BAR HARBOR —Adele Seronde of Bar Harbor has given the world of art close to 90 years of her time, talent and passion. From early childhood she knew she would continue the then six-generation family legacy of becoming an artist, craftsman and/or arts activist. Her proper Bostonian Herter family tree is filled with painters, sculptors and fine craftsmen. (Her father, Christian Herter, is considered something of a black sheep in this creative clan when instead of following the family tradition he went into politics, becoming governor of Massachusetts and then secretary of state under Eisenhower.)
In her nine decades, Seronde has produced an impressive collection of her big, bold, impressionist land and seascapes and still life paintings, which are represented in private collections and public buildings across the country, not to mention several books of poetry and spiritual enlightenment and, oh yes, she is currently working on a book about improving the country’s educational system.
Throughout her prolific painting career she has also been an indefatigable activist promoting the arts here in Maine, her native Massachusetts and in her winter home in Sedona, Ariz.
So one might say she has given the arts her all, but actually that’s not all folks. Seronde has also found time to produce, raise and eventually mentor five children and many grandchildren, many of whom have become artists themselves, and several of whom live and work on Mount Desert Island.
On Saturday and Sunday, Aug. 29 and 30, from 1-5 p.m., Seronde is opening her light-filled studio at 386 Bayview Drive to exhibit her own paintings as well as the artistic endeavors of four other family members representing three generations.

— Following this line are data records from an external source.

(** * Spark-Command simulators: a shallow embedding and its properties

    Two Python services are modelled here:

    - [deploy/scripts/spark-simulator.py], the mock Spark REST / UI API with
      its job store ([applications], [completed_apps]) and its background
      updater ([update_jobs]);
    - [deploy/scripts/gpu-simulator.py], the DCGM exporter mock with its
      per-GPU state and [update_metrics].

    Both scripts read two ambient sources: the [random] module and the wall
    clock.  They are modelled by a [World] that carries a tape of raw random
    draws and a tape of clock readings, threaded through a small state monad.
    Floats are modelled by exact rationals ([Q]); every property below is a
    comparison or an integer identity that does not depend on rounding. *)

From Stdlib Require Import QArith Qround Qminmax Lqa.
From stdpp Require Import gmap strings list pretty.

Close Scope Q_scope.
Local Open Scope Z_scope.

(** ** The runtime: random module and wall clock *)

Module Rt.

(** [rand_tape] is the sequence of raw outputs of the generator and
    [clock_tape] the sequence of instants (microseconds since the epoch) that
    successive clock reads return. *)
Record World := mkWorld {
  rand_tape : nat → N;
  rand_pos : nat;
  clock_tape : nat → Z;
  clock_pos : nat
}.

Definition M (A : Type) : Type := World → A * World.

#[global] Instance M_ret : MRet M := λ A (x : A) (w : World), (x, w).

#[global] Instance M_bind : MBind M := λ A B (f : A → M B) (m : M A) (w : World),
  let '(a, w') := m w in f a w'.

Definition draw : M N := λ w,
  (rand_tape w (rand_pos w),
   mkWorld (rand_tape w) (S (rand_pos w)) (clock_tape w) (clock_pos w)).

(** [datetime.now()] / [time.time()] *)
Definition now : M Z := λ w,
  (clock_tape w (clock_pos w),
   mkWorld (rand_tape w) (rand_pos w) (clock_tape w) (S (clock_pos w))).

(** [random.randint(a, b)]: an integer N with a <= N <= b, obtained as
    [a + randbelow(b - a + 1)]. *)
Definition randbelow (n : Z) : M Z :=
  k ← draw; mret (Z.of_N k mod n).

Definition randint (a b : Z) : M Z :=
  k ← randbelow (b - a + 1); mret (a + k).

(** [random.choice(seq)] is [seq[randbelow(len(seq))]]. *)
Definition choice {A} `{Inhabited A} (l : list A) : M A :=
  k ← randbelow (Z.of_nat (length l)); mret (l !!! Z.to_nat k).

(** [random.random()]: a 53-bit fraction in [0, 1); the denominator is 2^53. *)
Definition random : M Q :=
  k ← draw; mret (Qmake (Z.of_N k mod 9007199254740992) 9007199254740992).

(** [random.uniform(a, b)] is [a + (b - a) * random()].  Python computes it
    in binary64; here it is computed in exact rationals, so only bounds that
    also hold of the rounded values are drawn from it. *)
Definition uniform (a b : Q) : M Q :=
  r ← random; mret (a + (b - a) * r)%Q.

(** Monadic loop over a list, left to right. *)
Fixpoint for_each {A S} (f : A → S → M S) (l : list A) (s : S) : M S :=
  match l with
  | [] => mret s
  | x :: l' => s' ← f x s; for_each f l' s'
  end.

(** A tape given by its first entries; later reads return [d]. *)
Definition tape {A} (d : A) (l : list A) : nat → A := λ i, nth i l d.

(** Python's [int(x)] on a float: truncation toward zero. *)
Definition py_int (q : Q) : Z := Z.quot (Qnum q) (Zpos (Qden q)).

End Rt.

Import Rt.

(** ** JSON values, as [jsonify] serialises and [request.get_json] parses *)

#[warnings="-register-all"]
Inductive Json :=
| JNull
| JBool (b : bool)
| JInt (z : Z)
| JFloat (q : Q)
| JStr (s : string)
| JArr (l : list Json)
| JObj (fields : list (string * Json)).

#[global] Instance Json_inhabited : Inhabited Json := populate JNull.

(** Python truthiness of a parsed JSON value. *)
Definition truthy (j : Json) : bool :=
  match j with
  | JNull => false
  | JBool b => b
  | JInt z => negb (z =? 0)
  | JFloat q => negb (Qeq_bool q 0)
  | JStr s => negb (String.eqb s "")
  | JArr l => match l with [] => false | _ => true end
  | JObj l => match l with [] => false | _ => true end
  end.

(** [d.get(key, default)] on a parsed JSON object. *)
Fixpoint dict_get (key : string) (default : Json) (l : list (string * Json)) : Json :=
  match l with
  | [] => default
  | (k, v) :: l' => if String.eqb k key then v else dict_get key default l'
  end.

Inductive Body :=
| BJson (j : Json)
| BText (s : string).

Record Response := mkResponse { body : Body; status : Z }.

(** What a Flask view does: it returns a response or raises. *)
Inductive Outcome :=
| Returned (r : Response)
| Raised (exn : string).

Definition ok (j : Json) : Response := mkResponse (BJson j) 200.
Definition not_found (j : Json) : Response := mkResponse (BJson j) 404.

(** The calendar functions of [datetime] that the scripts call on an
    instant; they belong to the Python library and are taken abstractly. *)
Class Calendar := {
  strftime_compact : Z → string;   (* strftime('%Y%m%d%H%M%S') *)
  isoformat : Z → string           (* .isoformat() *)
}.

(** A concrete calendar for running the model on explicit inputs: instants
    print as whole seconds since the epoch, so two instants print alike
    exactly when they fall in the same second, as with the real formats. *)
Definition epoch_calendar : Calendar :=
  {| strftime_compact := λ t, pretty (t `div` 1000000);
     isoformat := λ t, pretty (t `div` 1000000) |}.

(** The world whose generator outputs [draws] (then zeros) and whose clock
    reads [instants] (then zero). *)
Definition world_of (draws : list N) (instants : list Z) : World :=
  mkWorld (tape 0%N draws) 0 (tape 0 instants) 0.

(** ** The job scheduler simulator: [spark-simulator.py] *)

Module Spark.

Inductive AppState := RUNNING | FINISHED | KILLED.

#[global] Instance AppState_eq_dec : EqDecision AppState.
Proof. solve_decision. Defined.

(** [state == "RUNNING"] and [state == "FINISHED"] *)
Definition is_running (s : AppState) : bool :=
  match s with RUNNING => true | _ => false end.

Definition is_finished (s : AppState) : bool :=
  match s with FINISHED => true | _ => false end.

Definition state_str (s : AppState) : string :=
  match s with
  | RUNNING => "RUNNING"
  | FINISHED => "FINISHED"
  | KILLED => "KILLED"
  end.

(** The ["stages"] and ["tasks"] sub-dictionaries. *)
Record Progress := mkProgress {
  p_total : Z;
  p_completed : Z;
  p_failed : Z
}.

Record Attempt := mkAttempt {
  t_attemptId : Z;
  t_startTime : string;
  t_endTime : option string;
  t_duration : Z;
  t_sparkUser : string;
  t_completed : bool
}.

(** One application dictionary, key for key. *)
Record App := mkApp {
  a_id : string;
  a_name : Json;
  a_state : AppState;
  a_startTime : string;
  a_duration : Z;
  a_sparkUser : string;
  a_completed : bool;
  a_attempts : list Attempt;
  a_executors : Z;
  a_cores : Z;
  a_memoryPerExecutor : Z;
  a_stages : Progress;
  a_tasks : Progress
}.

(** The Prometheus collectors declared at module level. *)
Definition duration_buckets : list Z := [10; 30; 60; 120; 300; 600; 1800; 3600].

Record Metrics := mkMetrics {
  spark_apps_total : Z;
  spark_apps_running : Z;
  spark_executors_total : Z;
  spark_cores_used : Z;
  spark_memory_used : Z;
  spark_job_duration : list Q      (* values passed to [observe], oldest first *)
}.

(** The process-wide store: the [applications] dict, the [completed_apps]
    list and the collectors. *)
Record Store := mkStore {
  applications : gmap string App;
  completed_apps : list App;
  metrics : Metrics
}.

Definition set_stage_completed (a : App) (c : Z) : App :=
  mkApp (a_id a) (a_name a) (a_state a) (a_startTime a) (a_duration a)
        (a_sparkUser a) (a_completed a) (a_attempts a) (a_executors a)
        (a_cores a) (a_memoryPerExecutor a)
        (mkProgress (p_total (a_stages a)) c (p_failed (a_stages a)))
        (a_tasks a).

Definition set_task_completed (a : App) (c : Z) : App :=
  mkApp (a_id a) (a_name a) (a_state a) (a_startTime a) (a_duration a)
        (a_sparkUser a) (a_completed a) (a_attempts a) (a_executors a)
        (a_cores a) (a_memoryPerExecutor a) (a_stages a)
        (mkProgress (p_total (a_tasks a)) c (p_failed (a_tasks a))).

(** [app["state"] = s; app["completed"] = True] *)
Definition set_terminal (a : App) (s : AppState) : App :=
  mkApp (a_id a) (a_name a) s (a_startTime a) (a_duration a)
        (a_sparkUser a) true (a_attempts a) (a_executors a)
        (a_cores a) (a_memoryPerExecutor a) (a_stages a) (a_tasks a).

Definition observe (v : Q) (m : Metrics) : Metrics :=
  mkMetrics (spark_apps_total m) (spark_apps_running m) (spark_executors_total m)
            (spark_cores_used m) (spark_memory_used m) (spark_job_duration m ++ [v]).

(** The two sides of the state machine RUNNING → {FINISHED, KILLED}. *)
Definition terminal (a : App) : Prop :=
  a_state a = FINISHED ∨ a_state a = KILLED.

Definition all_running (apps : gmap string App) : Prop :=
  map_Forall (λ _ a, a_state a = RUNNING) apps.

(** [st'] comes after [st]: its active jobs are all RUNNING and its history
    is the history of [st] followed by jobs in a terminal state. *)
Definition evolves (st st' : Store) : Prop :=
  all_running (applications st') ∧
  ∃ more, completed_apps st' = completed_apps st ++ more ∧ Forall terminal more.

Section WithCalendar.
Context {cal : Calendar}.

Definition generate_app_id : M string :=
  t ← now;
  r ← randint 1000 9999;
  mret ("app-" +:+ strftime_compact t +:+ "-" +:+ pretty r).

(** The id that [generate_app_id] returns when the clock reads [t] and the
    generator's next raw output is [k]. *)
Definition app_id_of (t : Z) (k : N) : string :=
  "app-" +:+ strftime_compact t +:+ "-" +:+ pretty (1000 + Z.of_N k `mod` 9000).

Among the presenters will be her daughter Jeanne Perkins, who will be exhibiting her vibrant silk and paper collages, watercolors and her new three-dimensional fabric art pieces; Adele’s son, filmmaker Eric Herter, who will be showing still photos taken in Vietnam while filming a documentary there; her grandson, jewelry designer Jean Seronde, who learned his craft from his Navajo mother; and another grandson, also a painter who goes by the name Cazo.
This is becoming something of an annual event and Adele, who turned 90 this year, is already making plans for next year’s Open Studio with more of her talented descendants displaying both their work and the strong creative gene that runs through her family.